To understand the role of DNA, lets first understand what is DNA. Deoxyribonucleic
acid or DNA is the primary genetic material which differentiate ones characteristics
with another. It is found in your cells and in nearly all organisms. Its used to
produce proteins during the protein synthesis, which is a multi-step process that
takes the coded message of DNA and converts it into usable protein molecule.
Since we know what DNA is, we now need to understand its role in the protein
synthesis. With the modern science and technology, increasing demand of artificial
protein to fill the deficit of the natural protein is fulfilled with the protein synthesis.

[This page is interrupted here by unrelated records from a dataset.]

(** * qiankun loader: a shallow embedding of [loader.ts] and of
    [loadMicroApp] (the module that follows it in the same source file,
    qiankun's [apis.ts]), with the properties of the lifecycle orchestrator
    stated and proved against it.

    Conventions of the embedding.
    - A promise is a computation over the state of the page that settles as
      fulfilled, rejected, or not at all ([Pending]: it awaits a deferred that
      nobody has resolved yet).  [then_] is [Promise.prototype.then] with one
      callback, and an [async] function body is a chain of [then_].
    - Functions that the loader receives from outside (hooks, exported
      lifecycles, the singular predicate, collaborators such as
      import-html-entry and the sandbox) are arbitrary: they may read and
      change the page, throw, or never settle.  Each carries an identifier,
      and every call of one is recorded, in order, in the ghost field [trace]
      of the world, which no such function can reach.
    - Module-level variables of the source ([prevAppUnmountedDeferred],
      [appConfigPormiseGetterMap], [frameworkConfiguration]) and the variables
      captured by the closures of [loadApp] are fields of the world.
    - One element of a [mount] or [unmount] array, and one call of [loadApp],
      run as a whole; the elements of the arrays of different applications
      may interleave. *)

From Stdlib Require Import List String Ascii NArith ZArith Lia Bool.
From stdpp Require Import gmap strings list pretty.
Import ListNotations.
Local Open Scope string_scope.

The protein synthesis allows the scientists to get artificial protein by using bio
chemical substances.
The role of DNA in protein synthesis is that of a blueprint. It is what sets up as guide
to the structure of the protein being produced. Without DNA, the ribosomes in any
given cell would not know what order to put amino acid in. DNA has similar
functions in both prokaryotic and eukaryotic cells, although there are fine
differences.
DNA is a sequence of nucleic acids arranged into two polymer or strands. Each of
the polymers has one set of amino acids that joins to a contrary amino acid on the
other strand to create a structure that is similar to a window cleaners ladder. The
way amino acids are arranged it gives genetic maps of information that tells the cell
how it is to be structured and also the cells how to combine to create a large
organism. The information is thus can be used directly to build cell components
such as ribonucleic acid (RNA) and protein.
DNA is vital in protein synthesis. The usage of DNA ensures that protein synthesis
takes place. The process of protein synthesis is an act to create a new protein within
a cell. The whole process of synthesis takes place within a ribosome, a kind of
protein factory, within the cell. Whereas, in free ribosomes in eukaryotic cells and all
ribosomes in prokaryotic cells synthesize proteins in the cytoplasm.
There are many different steps for the protein synthesis process. Amino acid synthesis is the first
stage of the protein synthesis where DNA is used. The second stage is called transcription, while the
third and final stage of the synthesis is where ribosome translates the information into protein.

Helicase is a kind of protein which splits apart both polymers of DNA during protein
synthesis. The split then has one strand which contains the protein blueprint the cell
requires. This very strand is then copied into messenger RNA (mRNA) and then
mRNA is organized to make up the opposite amino acids to those present in the
DNA section being copied.

Organisms are not capable of synthesizing all amino acids. There are approximately
twenty (20) amino acids in the world, and only around 12 can be synthesized of
them. The rest are ingested through food and sometimes drinks.